Le roman À la Veille (1860) traite du problème auquel est confrontée la jeune intelligentsia à la veille de la guerre de Crimée et fait également référence aux changements qui attendent la Russie à la veille de l’émancipation des serfs en 1861. C’est une œuvre épisodique, encore affaiblie par la représentation superficielle de son héros bulgare. Bien qu’il ait plusieurs personnages mineurs réussis et quelques scènes puissantes, son traitement des relations personnelles, en particulier de l’amour, démontre le profond pessimisme de Tourgueniev à l’égard de ces questions. Un tel pessimisme est devenu de plus en plus marqué dans la vision de la vie de Tourgueniev. Il semble qu’il ne puisse y avoir de véritable réconciliation entre le libéralisme de la génération de Tourgueniev et les aspirations révolutionnaires de la jeune intelligentsia. Tourgueniev lui-même ne pouvait guère manquer de ressentir un sentiment d’implication personnelle dans cette rupture.

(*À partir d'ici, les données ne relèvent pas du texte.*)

(** [resolveSecretConfigIds]: a reference by name gets the id of the object. *)
Definition resolve_ref (what key id_key : string) (l : list Named) (r : Ref) : res payload :=
  if nonempty (rf_source r) then
    match truthy_str (id_of l (rf_source r)) with
    | Some id => Ok (PObj (ref_body key r ++ [(id_key, PStr id)]))
    | None => Err (what +:+ " not found: " +:+ rf_source r)
    end
  else Ok (PObj (ref_body key r)).

Definition resolve_refs (what key id_key : string) (l : list Named) (rs : option (list Ref)) : res (option payload) :=
  match rs with
  | None => Ok None
  | Some rs => let! ps := res_map (resolve_ref what key id_key l) rs in Ok (Some (PArr ps))
  end.

(** What the daemon lists, and the service being updated. *)
Record Swarm := {
  sw_networks : option (list Named); sw_secrets : list Named; sw_configs : list Named; sw_platform : list string
}.

(** [prepareServiceOptions]: the resolved specification and the bodies of its
    references. *)
Definition prepareServiceOptions (sw : Swarm) (input : ServiceSpec) : res (ServiceSpec * payload) :=
  let s := resolveSpecNetworks (sw_networks sw) input in
  let! secrets := resolve_refs "secret" "SecretName" "SecretID" (sw_secrets sw) (ss_secrets s) in
  let! configs := resolve_refs "config" "ConfigName" "ConfigID" (sw_configs sw) (ss_configs s) in
  Ok (s, container_body s configs secrets).

(** The create call of [deployOrUpdate], and its update of a live service. *)
Definition create_body (sw : Swarm) (input : ServiceSpec) : res payload :=
  let! (s, container) := prepareServiceOptions sw input in
  Ok (service_body s (task_body s container (task_networks s) (logDriverFor s))).

Record LiveTask := { lt_networks : option (list Attachment); lt_log : option LogDriver }.

Definition update_call (sw : Swarm) (live : LiveTask) (input : ServiceSpec) : res payload :=
  let! (s, container) := prepareServiceOptions sw input in
  let nets := dropAliasesOnTargets (carryNetworkAliases (task_networks s) input (lt_networks live)) (sw_platform sw) in
  Ok (service_body s (task_body s container nets (carryLogDriver (logDriverFor s) input (lt_log live)))).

Le plus grand roman de Tourgueniev, Fathers and Sons (1862), est né de ce sens de l’implication et réussit pourtant à illustrer, avec un équilibre et une profondeur remarquables, les questions qui divisaient les générations. Le héros, Bazarov, est la plus puissante des créations de Tourgueniev. nihiliste, niant toutes les lois sauf celles des sciences naturelles, grossier et franc dans ses opinions, il n’en est pas moins sensible à l’amour et par là même voué au malheur. En termes sociopolitiques, il représente la victoire de l’intelligentsia révolutionnaire non entrée sur l’intelligentsia de la noblesse à laquelle Tourgueniev appartenait. Sur le plan artistique, il est un exemple triomphant de portrait objectif, et dans le poignant de sa mort, il s’approche de la stature tragique. Le miracle du roman dans son ensemble est la superbe maîtrise de son thème par Tourgueniev, malgré son hostilité personnelle à l’antiaesthétisme de Bazarov, et sa réussite à doter tous les personnages d’une qualité de vie spontanée. Pourtant, à la première apparition du roman, la jeune génération radicale l’a attaqué amèrement comme une calomnie, et les conservateurs l’ont condamné comme trop indulgent dans son exposition au nihilisme.

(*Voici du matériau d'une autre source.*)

Lemma read_back_reads shell s : reads_as shell s (read_back shell s).
Proof.
  unfold read_back. destruct (wanted_names s) as [|n ns] eqn:E.
  - assert (Hm : forall k, mem k [] = false) by done.
    split; rewrite ?E; try done; [by rewrite andb_false_r|by destruct shell].
  - destruct shell; (split; rewrite ?E; try done).
    + change (wanted_names (delivered s)) with (js_uniq (wanted_names s)). unfold wanted_names in *. by rewrite js_uniq_idemp.
    + intros k. unfold env_of at 1. cbn [delivered set_configs set_env ss_env]. by rewrite default_nonempty, get_drop_names, E.
    + rewrite bool_decide_eq_false_2 by done. apply default_nonempty.
    + change (wanted_names (filed_intent s)) with (js_uniq (wanted_names s)). unfold wanted_names in *. by rewrite js_uniq_idemp.
    + intros k. unfold env_of at 1. cbn [filed_intent set_secretEnvFileFallback set_secretEnv set_env ss_env]. by rewrite default_nonempty, get_drop_names, E.
    + unfold filed_intent. cbn [set_secretEnvFileFallback ss_secretEnvFileFallback]. by rewrite E.
Qed.

(** C25: a deployed specification is read back as what the user wrote, except as record
    [reads_as] says: the plain values of secret variables are gone, and so is the
    permission to fall back to files, which is not part of what Docker is given (none
    is left after a delivery through the shim, all names have it after a delivery as
    files).  Deploying it again, as it is or as read back, on the same image changes
    nothing, and no plain value of a secret variable is deployed. *)
Theorem secret_env_roundtrip image shell shim s w :
  user_spec s -> independent (wanted_names s) (env_of s) -> prepareSecretEnv image shell shim s = Ok w ->
  reads_as shell s (unwrapSecretEnv w) /\
  prepareSecretEnv image shell shim w = Ok w /\ prepareSecretEnv image shell shim (unwrapSecretEnv w) = Ok w /\
  ss_secretEnv w = None /\ ss_secretEnvFileFallback w = None /\
  (forall n, n ∈ wanted_names s -> n <> SECRET_ENV_VAR -> get n (env_of w) = None).
Proof.
  intros Hu Hi Hw. destruct (read_back_again image shell shim s w Hu Hi Hw) as (-> & H). split; [apply read_back_reads|exact H].
Qed.

(** * When a deploy is refused *)

Lemma argv_of_needed s i : ss_secretEnv s ≫= nonempty_list <> None ->
  originalArgv s (if needsImageArgv s then Some i else None) = originalArgv s (Some i).
Proof. unfold needsImageArgv, originalArgv. destruct (ss_secretEnv s ≫= nonempty_list), (own_command s); done. Qed.

Lemma wrap_ok s image : user_spec s -> wanted_names s <> [] ->
  (exists w, wrapSecretEnv s image = Ok w) <->
  Forall (fun n => isEnvName n = true /\ n ∈ targets_of s) (wanted_names s) /\
  exists x l, originalArgv s image = Ok (x :: l).
Proof.
  intros Hu Hne. split.
  - intros [w Hw]. destruct (wrap_inv _ _ _ Hu Hne Hw) as (Hn & [|x l] & Ha & Hav & _); [done|]. eauto.
  - intros (Hn & x & l & Ha). unfold wrapSecretEnv. rewrite unwrap_user by done. fold (wanted_names s).
    rewrite no_name_errors, Ha by done. destruct (wanted_names s); [done|]. simpl. eauto.
Qed.

(** C36: A deploy with secret variables is refused exactly when the image cannot be
    read, when it has no shell and a variable may not fall back to a file, or when
    the shim cannot be set up: no configuration, a name without a mounted secret,
    nothing to run. *)
Theorem secret_env_accepted image shell shim s : user_spec s -> wanted_names s <> [] ->
  (exists w, prepareSecretEnv image shell shim s = Ok w) <->
  exists i, image = Ok i /\
    if shell then shim = Ok () /\ Forall (fun n => isEnvName n = true /\ n ∈ targets_of s) (wanted_names s) /\
                  exists x l, originalArgv s (Some i) = Ok (x :: l)
    else forall n, n ∈ wanted_names s -> n ∈ default [] (ss_secretEnvFileFallback s).
Proof.
  intros Hu Hne. unfold prepareSecretEnv. rewrite unwrap_user by done.
  pose proof (proj1 (nonempty_wanted s) Hne) as [l0 E]. rewrite E. destruct image as [i|e]; simpl; cycle 1.
  { split; [by intros [? ?]|by intros (? & ? & _)]. }
  destruct shell; simpl.
  - destruct shim as [[]|e]; simpl; cycle 1; [split; [by intros [? ?]|by intros (? & _ & ? & _)]|].
    rewrite wrap_ok, argv_of_needed by (done || by rewrite E). split; [intros H; exists i; tauto|]. intros (? & [= <-] & _ & H). done.
  - assert (Hf : snd (applySecretEnvFileFallback s) =
                 List.filter (fun n => negb (mem n (default [] (ss_secretEnvFileFallback s)))) (wanted_names s)).
    { unfold applySecretEnvFileFallback, wanted_names. by destruct (List.filter _ _). }
    destruct (applySecretEnvFileFallback s) as [x un]. simpl in Hf.
    assert (Hall : un = [] <-> forall n, n ∈ wanted_names s -> n ∈ default [] (ss_secretEnvFileFallback s)).
    { rewrite Hf, bfilter_nil. apply forall_proper. intros n. split; intros H Hn; specialize (H Hn).
      - apply mem_In. by apply negb_false_iff in H.
      - apply mem_In in H. by rewrite H. }
    destruct un; split.
    + intros _. exists i. tauto.
    + intros _. eauto.
    + by intros [? ?].
    + intros (? & _ & H). by apply Hall in H.
Qed.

Les romans de Tourgueniev sont des « mois à la campagne », qui contiennent des contrastes équilibrés tels que ceux entre la jeunesse et l’âge, entre l’éphémère tragique de l’amour et la fugacité comique des idées, entre le souci de soi d’Hamlet et les inepties de la poursuite quichotte de l’altruisme. Le dernier de ces contrastes qu’il amplifia dans un essai majeur, « Hamlet et Don Quichotte » (1860). S’il différait de ses grands contemporains Fiodor Dostoïevski et Léon Tolstoï par l’ampleur de son travail, il différait également d’eux en estimant que la littérature ne devait pas fournir de réponses aux points d’interrogation de la vie. Il a construit ses romans selon une formule simple qui avait pour seul but d’éclairer le caractère et la situation difficile d’une seule figure, qu’elle soit un héros ou une héroïne. Ils sont surtout importants en tant que portraits sociopsychologiques détaillés et habiles. Un dispositif majeur des romans est l’examen de l’effet de l’arrivée d’un nouveau venu sur un petit cercle social. Le cercle, à son tour, soumet le nouveau venu à l’examen à travers la relation qui se développe entre l’héroïne, qui appartient toujours à la « place » de la fiction, et le nouveau venu-héros. La promesse du bonheur est offerte, mais la fin de la relation est invariablement calamiteuse.